Liebe Mitbürgerinnen und Mitbürger,
am 24. Januar 2020 habe ich in einer Zeitung gelesen “In China beginnt das Jahr der Ratte desaströs. Auf Festivitäten muss die Bevölkerung vielerorts verzichten.“ Bereits in den Tagen zuvor kamen immer wieder Meldungen über das grassierende Virus. China ist sehr weit weg!
Ich hätte nicht gedacht, dass wir nur Wochen später ein globales Problem haben und alles, was bisher war, in Frage stellen mussten. Der Beginn eines außergewöhnlichen Jahres und ein Jahr in meiner Amtszeit, in dem auch noch der Katastrophenfall ausgerufen wurde. Was danach kam, war alles andere als lustig. Es hat begonnen mit Nachrichten von panischen Hamsterkäufen, Klopapier, Nudeln, Reis und Hefe waren die Objekte, die vielen Menschen offensichtlich ein sicheres Gefühl in der neuen Situation verschafft haben.
Jedem Hamsterkäufer standen unzählige Ärzte und Ärztinnen, Pflegerinnen und Pfleger, Reinigungskräfte und Verkäuferinnen und Verkäufer gegenüber, die sich um unser aller Wohl gesorgt haben.
„Katastrophen und Krisen bringen das Beste in uns zum Vorschein.“ Dieser Satz eines niederländischen Historikers scheint mir am Ende von 2020 weder ironisch noch sarkastisch. Im Gegenteil, ich habe in den vergangenen Monaten eine Welle der Solidarität erlebt. Bürgerinnen und Bürger haben mit zahlreichen Initiativen, mit großer Hilfsbereitschaft und vielfältigem Engagement dazu beigetragen, dass wir bisher gut durch die Krise gekommen sind.
Wer auf eine harte Probe gestellt wurde sind die Berufstätigen und Selbstständigen in unserer Stadt, die mit existenziellen Nöten zu kämpfen haben und immer noch nicht wissen, wie es weitergeht. Da hoffe ich sehr, dass mit staatlichen Hilfen die meisten Existenzen erst einmal gesichert werden konnten und diese Menschen neue Perspektiven sehen.
Glücksmomente in der Krise, die gab es sicher auch. Viele Menschen haben einfach das Homeoffice und das Zuhausesein genossen. Das Gefühl nichts zu verpassen, zur Ruhe zu kommen und Zeit für die Familie und die eigene Wohnung zu haben, war für manch einen eine willkommene „Anderszeit“. Das zeigt auch die Tatsache, dass Fahrräder, die Natur vor der Haustür und Baumärkte Hochkonjunktur hatten. Manche haben zum ersten Mal einen Skypechat oder eine Zoomkonferenz erlebt. Unsere Kinder sind inzwischen einen Onlineunterricht gewohnt.
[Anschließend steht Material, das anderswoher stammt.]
(* ===== verification/RunLoopBound.v ===== *)
(** * How many calls the completion goroutine can take

    The goroutine of [Ring.run] sends to a channel that only it receives from, so
    it must never find it full.  Every message in the channel can be charged to a
    call of [complete]; the bound is sharp, since RunLoopSpec.v has a schedule of
    three calls that blocks it. *)

From stdpp Require Import base list gmap strings relations.
From Stdlib Require Import ZArith Lia.
From S2P Require Import Prelude Prog Consts Types Machine Samples Submission Ops Completion.
From S2P Require Import RunLoop RunLoopSpec Ledger.

(** ** The measure *)

(** The requests in the channel [completions]. *)
Definition queued (m : Mem) : Z := len (r_completions (m_ring m)).

#[global] Instance queued_aside : Aside queued.
Proof. split; intros; by destruct m as [[]]. Qed.
#[global] Instance queued_aside_reqs : AsideReqs queued.
Proof. by intros r []. Qed.

(** The messages charged to the goroutine: those in [retry], and one for the
    branch it is in or the send it is at. *)
Definition charged (l : loop) (retry : nat) : Z :=
  Z.of_nat retry + match l with LBody _ | LSend _ => 1 | _ => 0 end.

Definition any_count (n : Z) : Prop := True.

(** A call sends at most one request. *)
Definition one_call (t : Z) : Prop := t <= 1.
(** The goroutine only takes requests out. *)
Definition takes_out (t : Z) : Prop := t <= 0.

Section Calls.
Context (fuel : nat).

Lemma tracks_completions_send k p :
  tracks queued any_count one_call 0 (completions_send k p) (fun _ t => t = 1).
Proof.
  induction k as [|k IH]; [by split|]. cbn [completions_send].
  split; [done|]. intros m _. split; [done|]. destruct (_ <? _).
  - replace (0 + _) with 1; [by split|]. unfold queued, len. cbn. rewrite length_app. cbn. lia.
  - cbn [fst snd]. rewrite Z.sub_diag, Z.add_0_r. exact IH.
Qed.

Lemma keeps_done_recv k p : keeps queued (done_recv k p) (fun _ => True).
Proof.
  induction k as [|k IH]; [done|]. cbn [done_recv].
  apply kept_bind; [|by intros []]. apply keeps_try_act. intros m a m' E.
  destruct (m_reqs m !! p) as [r|]; [|done]. cbn in E. by destruct (cr_done r); simplify_eq.
Qed.

Lemma keeps_pool_get : keeps queued pool_get (fun _ => True).
Proof. apply keeps_act. intros m. by destruct (r_completionPool (m_ring m)). Qed.

Lemma tracks_complete id :
  tracks queued any_count one_call 0 (Ring_complete fuel id) (fun _ _ => True).
Proof.
  assert (one_call 0) as H0 by done. unfold Ring_complete.
  eapply tracks_keeps_bind; [done|apply keeps_pool_get|intros req _].
  do 3 (eapply tracks_keeps_bind; [done|eauto with kept|intros _ _]).
  eapply tracks_bind; [apply tracks_completions_send|]. intros _ ? H1 ->.
  eapply tracks_mono; [apply (keeps_tracks _ _ _ _ _ (fun _ => True) H1)|done].
  apply kept_bind; [apply keeps_done_recv|intros _].
  do 2 (apply kept_bind; [eauto with kept|intros ?]).
  apply kept_bind; [by apply keeps_store|by intros].
Qed.

Context {K : Kernel}.

Lemma kept_run_enter {T} (mu : Mem -> T) `{!Aside mu} inflight : keeps mu (run_enter fuel inflight) (fun _ => True).
Proof.
  unfold run_enter. kept_steps. apply keeps_store. intros m. apply aside_errs.
Qed.
Hint Resolve kept_run_enter : kept.

Lemma tracks_completion inflight cr :
  tracks queued any_count takes_out 0 (run_completion fuel inflight cr) (fun _ _ => True).
Proof.
  eapply tracks_mono; [apply (keeps_tracks _ _ takes_out 0 _ (fun _ => True))|]; [done| |done].
  unfold run_completion. kept_steps.
Qed.

Lemma tracks_retry inflight :
  tracks queued any_count takes_out 0 (run_retry fuel inflight) (fun _ _ => True).
Proof.
  unfold run_retry. split; [done|]. intros m _. split; [done|].
  assert (forall got t, takes_out t -> tracks queued any_count takes_out t
    (inflight ← match got with
      | None => Ret inflight
      | Some cr => id ← req_load cr cr_id; _ ← run_enter fuel (<[id := cr]> inflight);
          Ret (<[id := cr]> inflight)
      end; Ring_onEntry fuel inflight 0) (fun _ _ => True)) as Hrest.
  { intros got t Ht. eapply tracks_mono; [apply (keeps_tracks _ _ _ t _ (fun _ => True) Ht)|done].
    kept_steps. }
  destruct (r_completions (m_ring m)) as [|cr rest] eqn:E; cbn [fst snd]; apply Hrest.
  - unfold takes_out. lia.
  - unfold takes_out, queued, len. cbn. rewrite E. cbn. lia.
Qed.
End Calls.

(** ** The invariant *)

Definition loop_tracks (l : loop) (t : Z) : Prop :=
  t <= 0 /\ match l with LBody p => tracks queued any_count takes_out t p (fun _ _ => True) | _ => True end.

Record charges (s : sys) (ts : list Z) (t : Z) : Prop := {
  ch_clients : Forall2 (fun p t => tracks queued any_count one_call t p (fun _ _ => True)) (s_clients s) ts;
  ch_loop : loop_tracks (s_loop s) t;
  ch_sum : charged (s_loop s) (s_retry s) + queued (s_mem s) <= sum ts + t
}.

Lemma sum_le ts : Forall one_call ts -> sum ts <= Z.of_nat (length ts).
Proof. unfold sum, one_call. induction 1 as [|t ts Ht _ IH]; cbn [foldr length]; lia. Qed.

Section Invariant.
Context {K : Kernel} (fuel : nat).

Lemma charges_client ps i X f k l retry m ts t :
  ps !! i = Some (Step X f k) -> charges (mkSys ps l retry m) ts t ->
  exists ts', charges (mkSys (<[i := k (fst (f m))]> ps) l retry (snd (f m))) ts' t.
Proof.
  intros Hi [Hc Hl Hs]. destruct (Forall2_lookup_l _ _ _ _ _ Hc Hi) as (ti & Hti & _ & Hp).
  exists (<[i := ti + (queued (snd (f m)) - queued m)]> ts). split; cbn in *.
  - apply Forall2_insert; [done|]. by apply Hp.
  - done.
  - rewrite (sum_insert _ _ ti) by done. lia.
Qed.

Lemma charges_loop ps l retry m l' retry' m' ts t :
  lstep fuel (l, retry, m) (l', retry', m') -> charges (mkSys ps l retry m) ts t ->
  exists t', charges (mkSys ps l' retry' m') ts t'.
Proof.
  intros Hst [Hc [Ht Hl] Hs]. cbn in *.
  inversion Hst as [? ? ? ? E|? ? ? cr rest E| |? ? ? ? ? ? ? E| |]; subst; cbn in *.
  - exists t. split; cbn; [done|done|]. unfold charged in *. change (queued (upd_ring _ m)) with (queued m). lia.
  - exists 0. split; [done|split; [done|apply tracks_completion]|].
    unfold charged, queued, len in *. cbn. rewrite E in Hs. cbn in Hs. lia.
  - exists 0. split; [done|split; [done|apply tracks_retry]|]. unfold charged in *. cbn. lia.
  - destruct Hl as [_ Hl]. destruct (Hl m I) as [_ Hl']. rewrite E in Hl'. cbn in Hl'.
    pose proof (tracks_valid _ _ _ _ _ _ Hl') as Hv.
    eexists. split; [done|split; [exact Hv|exact Hl']|]. unfold charged in *. cbn. lia.
  - exists 0. split; [done|split; [done|]|].
    + unfold after_body. by case_decide.
    + unfold after_body, charged in *. cbn. case_decide; lia.
  - exists t. split; [done|done|]. unfold charged in *. cbn. lia.
Qed.

Lemma charges_step s s' ts t :
  sstep fuel s s' -> charges s ts t -> exists ts' t', charges s' ts' t'.
Proof.
  destruct 1 as [i ps X f k x l retry m m' Hi E|? ? ? ? ? ? ? Hl|? ? ? ? ? [v ->]]; intros H.
  - destruct (charges_client _ _ _ _ _ _ _ _ _ _ Hi H) as [ts' H']. rewrite E in H'. eauto.
  - destruct (charges_loop _ _ _ _ _ _ _ _ _ Hl H). eauto.
  - exists ts, t. destruct H as [? ? Hs]. split; cbn in *; [done|done|]. by rewrite aside_view.
Qed.

Lemma charges_steps s s' ts t :
  rtc (sstep fuel) s s' -> charges s ts t -> exists ts' t', charges s' ts' t'.
Proof.
  intros Hs. revert ts t. induction Hs as [|? ? ? H1 _ IH]; intros ts t H; [eauto|].
  destruct (charges_step _ _ _ _ H1 H) as (? & ? & H'). eauto.
Qed.

Lemma sstep_clients {A} (s s' : system A) : rtc (sstep fuel) s s' -> length (s_clients s') = length (s_clients s).
Proof.
  induction 1 as [|? ? ? H _ IH]; [done|]. rewrite IH. destruct H; cbn; by rewrite ?length_insert.
Qed.
End Invariant.

(** C18. Every message of the completion goroutine to itself is charged to a call: with
    [n] calls of [complete], in every reachable state of every interleaving with
    the kernel, the messages in [retry] and the one being sent are at most [n].
    So with at most two calls the goroutine never blocks on its channel: at its
    send, the send is a step it can take. *)
Theorem run_two_calls {K : Kernel} (fuel : nat) (ids : list Z) (m : Mem) (s : sys)
    (Hm : r_completions (m_ring m) = [])
    (Hs : rtc (sstep fuel) (mkSys (Ring_complete fuel <$> ids) (LSelect ∅) 0 m) s) :
  charged (s_loop s) (s_retry s) <= len ids /\
  (len ids <= 2 -> forall inflight, s_loop s = LSend inflight ->
    lstep fuel (LSend inflight, s_retry s, s_mem s) (LSelect inflight, S (s_retry s), s_mem s)).
Proof.
  assert (charges (mkSys (Ring_complete fuel <$> ids) (LSelect ∅) 0 m) (replicate (length ids) 0) 0)
    as H0.
  { split; cbn.
    - apply Forall2_same_length_lookup_2; [by rewrite length_fmap, length_replicate|].
      intros i p t Hp [-> _]%lookup_replicate. apply list_lookup_fmap_Some in Hp as (id & -> & _).
      apply tracks_complete.
    - done.
    - unfold queued, charged. by rewrite Hm, sum_zeros. }
  destruct (charges_steps fuel _ _ _ _ Hs H0) as (ts & t & [Hc [Ht _] Hsum]).
  pose proof (sstep_clients fuel _ _ Hs) as Hlen. cbn in Hlen. rewrite length_fmap in Hlen.
  assert (charged (s_loop s) (s_retry s) <= len ids) as Hb.
  { assert (Forall one_call ts) as Hv.
    { apply Forall_lookup_2. intros i ti Hi.
      destruct (Forall2_lookup_r _ _ _ _ _ Hc Hi) as (p & _ & Hp). by eapply tracks_valid. }
    pose proof (sum_le ts Hv). rewrite <- (Forall2_length _ _ _ Hc), Hlen in H.
    unfold queued, len in *. lia. }
  split; [done|]. intros Htwo inflight E. apply lstep_send.
  unfold charged in Hb. rewrite E in Hb. unfold retryCap. lia.
Qed.

Lemma run_two_calls_witness :
  let K := still_kernel 1 0 in
  exists (s : sys) inflight, s_loop s = LSend inflight /\ s_retry s = 1%nat /\
    charged (s_loop s) (s_retry s) <= 2 /\
    lstep 1 (LSend inflight, s_retry s, s_mem s) (LSelect inflight, S (s_retry s), s_mem s).
Proof.
  intros K.
  destruct (schedule_reaches 1
    (call_moves 0 ++ call_moves 1 ++ MCompletion :: loop_moves 16 ++ MCompletion :: loop_moves 15)
    (mkSys (Ring_complete 1 <$> [1; 2]) (LSelect ∅) 0 sample_mem)
    (fun s => match s_loop s with LSend _ => (s_retry s =? 1)%nat | _ => false end))
    as (s & Hs & Hg); [vm_compute; reflexivity|].
  destruct (run_two_calls 1 [1; 2] sample_mem s) as [Hb Hl]; [reflexivity|exact Hs|].
  destruct (s_loop s) as [| |inflight|] eqn:El; try done. exists s, inflight.
  split_and!; [done|by apply Nat.eqb_eq|by rewrite El|by apply Hl].
Defined.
Ich habe das Gefühl wir sind uns näher gekommen, haben uns in der Krise mehr erreicht als vorher.
Nichtsdestotrotz blicken wir auf ungewöhnliche und anstrengende Wochen und Monate zurück. Auch die vor uns liegende Weihnachtszeit wird nicht so sein, wie gewohnt. Wir sind weiter gefragt, unser Leben in Balance zu halten, zwischen der Sehnsucht nach persönlicher Begegnung und physischer Distanz. Balance halten sollten wir aber auch zwischen den Extremen. Zwischen Panik und Gleichgültigkeit. Es gibt keinen Grund zu verzweifeln, aber auch keinen so zu tun, als ob es die Krise überhaupt nicht gäbe.
Genießen Sie daher den Augenblick. Ich denke, wir haben viel geschafft und sollten mit Zuversicht in das neue Jahr gehen.
In diesem Sinne wünsche ich Ihnen ein glückliches Weihnachtsfest, auch wenn es einmal anders ist und ein gesundes Jahr 2021, voll guter und neuer Ideen. Halten wir Distanz, um uns dann noch herzlicher in die Arme zu nehmen.